This week your top 5 Halloween playlist has a little edge to it. Enjoy this spooky set list. 

1. The Devil Went Down To Georgia By Charlie Daniels

The Devil Went Down To Georgia won the 1979 Grammy for Best Country Performance by a Duo or Group with Vocal. A Halloween favorite. In this song, Satan himself pays a visit to Georgia and challenges a boy named Johnny to a fiddle duel: If Johnny can play the fiddle better than the devil, he gets a golden fiddle, but if he loses, the devil gets his soul. After a sinister performance by the devil, complete with histrionics like fire and demon backup singers, Johnny plays as if he was possessed, nailing a performance inspired by his roots in the Deep South and winning the golden fiddle when the devil concedes defeat.

2. Superstition by Stevie Wonder

Wonder wrote this about the dangers of believing in superstitions. Some of the bad luck superstitions he alludes to include walking under a ladder, breaking a mirror (said to bring 7 years of bad luck), and the number 13.

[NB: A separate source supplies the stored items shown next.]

(* ===== verification/SendFacts.v ===== *)
(** * Sending coins

    What the three [/api/wallet/send] handlers ask the wallet to pay. *)

From Stdlib Require Import ZArith Lia String Ascii List Bool.
From stdpp Require Import base list strings decidable option.
From S2P Require Import Prelude JsNumber JsNumberFacts JsString JsValue Runtime Node Wallet WalletFacts DashboardServer PlainServer ReleaseServer DesktopServer.

Local Open Scope js_scope.

(** The handler's first action is a [transfer] of [a] atomic units to [address]. *)
Definition transfers {S} (address : val) (a : Z) (p : prog S unit) : Prop :=
  exists r amount k, p = Await (Fetch r) k /\ pays address amount r /\ num_to_Z amount = Some a.

Lemma desktop_send_starts address amount payment_id :
  truthy address = true -> truthy (str amount) = true ->
  exists k, DesktopServer.api_wallet_send (send_body address amount payment_id) =
    Await (Fetch (post_json WALLET_RPC (rpc_body "transfer"
      (transfer_params 16 address payment_id (atomic (parseFloat amount)))))) k.
Proof.
  intros Ha Hm. unfold DesktopServer.api_wallet_send.
  change (field "address" (send_body address amount payment_id)) with address.
  change (field "amount" (send_body address amount payment_id)) with (str amount).
  rewrite Ha, Hm. eexists. reflexivity.
Qed.

Lemma decimal_text_truthy i k f : truthy (str (decimal_text i k f)) = true.
Proof. unfold decimal_text. destruct (dec_nonempty i) as (c & s & -> & _). done. Qed.

Section Amounts.
Variable H : DashboardServer.host.
Variable dirname : string.

(** The three servers' first action is a transfer of the same amount. *)
Definition all_transfer (address : val) (a : Z) (body : fields) : Prop :=
  transfers address a (DashboardServer.api_wallet_send H body) /\
  transfers address a (ReleaseServer.api_wallet_send dirname body) /\
  transfers address a (DesktopServer.api_wallet_send body).

Lemma send_transfers address amount payment_id a :
  truthy address = true -> truthy (str amount) = true ->
  num_to_Z (atomic (parseFloat amount)) = Some a ->
  all_transfer address a (send_body address amount payment_id).
Proof.
  intros Ha Ht Hnum.
  destruct (send_plain_starts (WalletServer0 := DashboardServer.wallet_server H)
    (fun _ => eq_refl) 11 address amount payment_id Ha Ht) as [k1 H1].
  destruct (send_plain_starts (WalletServer0 := PlainServer.wallet_server (release_setup dirname))
    (fun _ => eq_refl) 16 address amount payment_id Ha Ht) as [k2 H2].
  destruct (desktop_send_starts address amount payment_id Ha Ht) as [k3 H3].
  split_and!; eexists _, _, _; (split; [eassumption|]); (split; [by eexists _, _|exact Hnum]).
Qed.
End Amounts.

(** C1: A client that sends the amount [i.f], written with [k] decimals, to an address
    has the wallet pay that address the amount in atomic units or one unit less,
    and the request is the first thing each of the three servers does.  The
    amounts range over everything below 4503.599 coins. *)
Theorem send_amount (H : DashboardServer.host) (dirname : string) (i : Z) (k : nat) (f : Z)
    (address payment_id : val) :
  truthy address = true ->
  (0 <= i)%Z -> 0 < k <= 12 -> (0 <= f < 10 ^ Z.of_nat k)%Z ->
  (0 < i * 10 ^ 12 + f * 10 ^ (12 - Z.of_nat k) < 2 ^ 52)%Z ->
  let body := send_body address (decimal_text i k f) payment_id in
  let exact := (i * 10 ^ 12 + f * 10 ^ (12 - Z.of_nat k))%Z in
  exists a, (exact - 1 <= a <= exact)%Z /\ all_transfer H dirname address a body.
Proof.
  intros Ha Hi Hk Hf HN body exact.
  destruct (atomic_decimal_text i k f Hi Hk Hf HN) as (a & Hnum & Hbounds & _).
  exists a. split; [done|]. apply send_transfers; [done|apply decimal_text_truthy|done].
Qed.

(** One coin and a quarter. *)
Lemma send_amount_witness :
  exists a, (1250000000000 - 1 <= a <= 1250000000000)%Z /\
    transfers (str "4Wallet") a (DesktopServer.api_wallet_send (send_body (str "4Wallet") "1.25" VUndef)).
Proof.
  destruct (send_amount {| DashboardServer.h_dirname := ""; DashboardServer.h_platform := "linux"; h_cpus := 8 |}
    "" 1 2 25 (str "4Wallet") VUndef) as (a & Ha & _ & _ & Ht); try done; try lia.
  exists a. split; [exact Ha|exact Ht].
Defined.



(** Other amounts can come out one unit short: 8.2 coins do. *)
Example send_one_short :
  transfers (str "4Wallet") (82 * 10 ^ 11 - 1)
    (DesktopServer.api_wallet_send (send_body (str "4Wallet") "8.2" VUndef)).
Proof. eexists _, _, _. split; [reflexivity|]. split; [by eexists _, _|by vm_compute]. Qed.

(** ** At most one payment per request *)

Lemma consolidate_no_transfer error n (X : nat -> jserr -> Prop) :
  n <= 1 -> (forall e, X n e) ->
  counts payments (consolidate error) n (fun c _ => c <= 1) X.
Proof.
  intros Hn HX. unfold consolidate, failure, res_json, respond. count_paths.
  all: cbn; rewrite ?Nat.add_0_r; auto.
Qed.

Lemma desktop_send_pays_once body : pays_at_most_once (DesktopServer.api_wallet_send body).
Proof.
  unfold pays_at_most_once, DesktopServer.api_wallet_send, atomic_amount, needs_consolidation,
    message_includes, failure, send_success, coins, res_json, respond.
  count_paths.
  all: try (cbn; lia).
  all: apply consolidate_no_transfer; [cbn; lia|]; intros e; count_paths; cbn; lia.
Qed.

(** C2: A send request pays at most once on every path of the three servers: whatever
    the wallet answers, also where it does not answer and when the desktop
    application goes on to consolidate outputs, no second [transfer] follows the
    first. *)
Theorem send_pays_at_most_once (H : DashboardServer.host) (dirname : string) (body : fields) :
  pays_at_most_once (DashboardServer.api_wallet_send H body) /\
  pays_at_most_once (ReleaseServer.api_wallet_send dirname body) /\
  pays_at_most_once (DesktopServer.api_wallet_send body).
Proof.
  split_and!; [by apply send_plain_one_transfer..|apply desktop_send_pays_once].
Qed.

3. People Are Strange by The Doors

Jim Morrison was depressed. He went to Robby Krieger's house; they went to a canyon to watch a sunset, at which time Jim realized he was depressed because "if you're strange, people are strange." He then wrote the rest of the lyrics, which are about feeling alienated.

4. (Don't Fear) The Reaper by Blue Oyster Cult

This was rumored to be about suicide, but it deals with the inevitability of death and the belief that we should not fear it. When Dharma wrote it, he was thinking about what would happen if he died at a young age and if he would be reunited with loved ones in the afterlife. Dharma explained in a 1995 interview with College Music Journal: "I felt that I had just achieved some kind of resonance with the psychology of people when I came up with that, I was actually kind of appalled when I first realized that some people were seeing it as an advertisement for suicide or something that was not my intention at all. It is, like, not to be afraid of it (as opposed to actively bring it about). It's basically a love song where the love transcends the actual physical existence of the partners."

5. Hells Bells by AC/DC

AC/DC recorded this a few months after lead singer Bon Scott died of acute alcohol poisoning after a night of heavy drinking. The album is a tribute to him and features his replacement, Brian Johnson, on vocals.